I shouldn’t have been in this self-defensive, self-hating survival mode for so long. I was around people who were emotionally derelict. I should have stopped seeking their permission and approval. I can see how building my life around protection from constant criticism, inside and out, lead to my autoimmune problems and other chronic (and expensive) health issues.
And despite EMDR therapy, I recognise how much time and space I still need to get out of these thought patterns around criticism and defence, even if I’m now less triggered, more regulated, and don’t interact in any meaningful way with the people who set, and frequently activated, these fight/flight patterns. I just don’t want to fall into these patterns again. The damage was such that I was often deeply unhappy and numb, and I’m still healing. But at least it no longer matters to me if these people change, because now I’m making sure nothing in my life is dependent on their actions and opinions.

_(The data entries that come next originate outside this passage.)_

(* ===== verification/Whole.v ===== *)
(** * The whole of [serve]

    Everything [serve] runs at once, over one pool: the accept loop and the handlers of its clients
    (Gateway.v), the metrics port (Scrape.v), the importer, the re-checker and the watcher (Live.v),
    started as the command line asks (Cmd.v) and stopped by Ctrl-C. *)
From S2P Require Import Prelude F64 Text Types Addr Utils Proxy ProxyJson Pool Http Net Negotiator Client Relay Judge Checker Store Redis Scheduler Provider Stats Watch Pipeline Geo Broker Ndjson Cli Report Sink ProviderDir Cmd PoolSteps Holds Server Listener Gateway Scrape Served Live.
Open Scope Z_scope.

Section whole.
Context `{HO : HashOrder} `{N : Notify} `{UC : UnicodeCase} `{TL : TunnelLibs} `{SP : Splice} `{PF : Powf} `{PR : Prober} `{ST : Store}.
Variables (cx : ConnCtx) (rcfg : RecheckConfig).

I’m determined to live a different way. Actually I’m just determined to live. (Losing one’s only sibling to suicide can harden that determination.)
I know now that the healing work with the nervous system takes time and space, and a wholly different environment with different people: loving, supportive, and hopeful people, people who see me, people who accept me as I am, people who don’t jump into judgement and attack for whatever I present that is new to their experience so far.
I suppose and I’ve accepted that I can challenge certain people just by being me. In a weird way, I’ve learned this is where the (occasional) narcissist and their shaming and projection attempts can be useful.
I meditate on the words: “You can’t use against me what I accept and love in myself.” (If you know who I can attribute this to, I’ll look into it and give credit.)
I feel like I fought my entire life to love myself and everything I found meaningful and worth pursuing. Miserable bullies and cowards attack what gives others joy and meaning. And I know I was one for a while too.
I’m still often angry and wondering why I had to go through the experiences I did. But that anger is an energy I can channel into writing and speaking.
The morning after writing this, it strikes me as ridiculous how privileged I am in that I’m cis and het but my “crimes” had been being female, sensitive, attracted to art, and questioning of dumb norms. But it also might have had nothing to do with me at all, just the “bad luck” of being around insecure and hapless adults in a society obsessed with conformity and superficial signs of success. Live and learn.